What unites all sides is recognition that time is short. The snapback deadline sharpens incentives but also raises the cost of failure. Tehran has said it will not bow down to ultimatums, and it is already threatening to reduce cooperation with the IAEA if sanctions return. Officials insist that oil sales to China and others will continue, blunting Europe’s economic pressure. Meanwhile, Russia and China are pushing for alternative council language — extensions or freezes that would delay reimposition.

The confrontation is therefore about leverage as much as legality. For Trump, it is the threat of denial; for Europe, the authority of resolutions; for Khamenei, the politics of resistance. Each frames the problem differently, and each uses language that narrows rather than broadens the diplomatic horizon.

The real test, though, lies far from the podiums. Diplomacy will be judged in centrifuge halls and inspector reports — in whether the IAEA can verify stockpiles, monitor facilities and secure compliance. If Europe cannot translate its legal move into a workable verification plan, if Washington insists only on surrender, and if Tehran digs in on sovereignty, the snapback could harden estrangement rather than resolve it.
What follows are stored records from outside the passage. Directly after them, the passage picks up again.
(** ** Two runs that cannot be told apart

    [same R m1 m2]: from histories that differ at most in the answers of the calls
    mini-docker does not look at, [m1] and [m2] have the same outcome and end in
    such histories. *)

Definition blind {T : Type} (c : Call T) : bool :=
  match c with StreamSend _ | StreamRecv | StreamClose | ImageCreate _ => true | _ => false end.

Inductive similar_event : event -> event -> Prop :=
| sim_same e : similar_event e e
| sim_blind T (c : Call T) a1 a2 : blind c = true -> similar_event (Ev c a1) (Ev c a2).

Abbreviation similar := (Forall2 similar_event).

(** Two worlds with the same registry, for clients that see similar histories. *)
Record same_registry (W1 W2 : World) : Prop := {
  sr_answer : forall T h1 h2 (c : Call T), blind c = false -> similar h1 h2 -> @answer W1 T h1 c = @answer W2 T h2 c;
  sr_url : forall u, @url_ok W1 u = @url_ok W2 u;
  sr_manifest : forall k b, @json_manifest W1 k b = @json_manifest W2 k b;
  sr_token : forall p, @json_token W1 p = @json_token W2 p;
  sr_conn : @conn_ok W1 = @conn_ok W2
}.

Definition same {A : Type} (m1 m2 : Client A) : Prop :=
  forall h1 h2, similar h1 h2 -> similar (m1 h1).1 (m2 h2).1 /\ (m1 h1).2 = (m2 h2).2.

Section same.
Context (W1 W2 : World) (Hsame : same_registry W1 W2).

Lemma same_lift {A : Type} (r : res World.error A) : same (go_lift r) (go_lift r).
Proof. by intros h1 h2 Hh. Qed.

Lemma same_call {T : Type} (c : Call T) : blind c = false -> same (@do_call W1 T c) (@do_call W2 T c).
Proof.
  intros Hb h1 h2 Hh. unfold do_call. cbn. rewrite (sr_answer _ _ Hsame T h1 h2 c Hb Hh). split; [|done].
  apply Forall2_app; [done|]. constructor; [apply sim_same|done].
Qed.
Trump’s red line and Khamenei’s defiance frame the standoff. One says never a nuclear weapon. The other says “never surrender enrichment.” Between them ticks the clock of Europe’s snapback. Whether that clock winds down to verification or to further fracture may decide not just the future of the nuclear deal, but the balance of diplomacy in a divided world.

Azmat Ali is a student at the School of Language, Literature and Culture Studies, Jawaharlal Nehru University, New Delhi.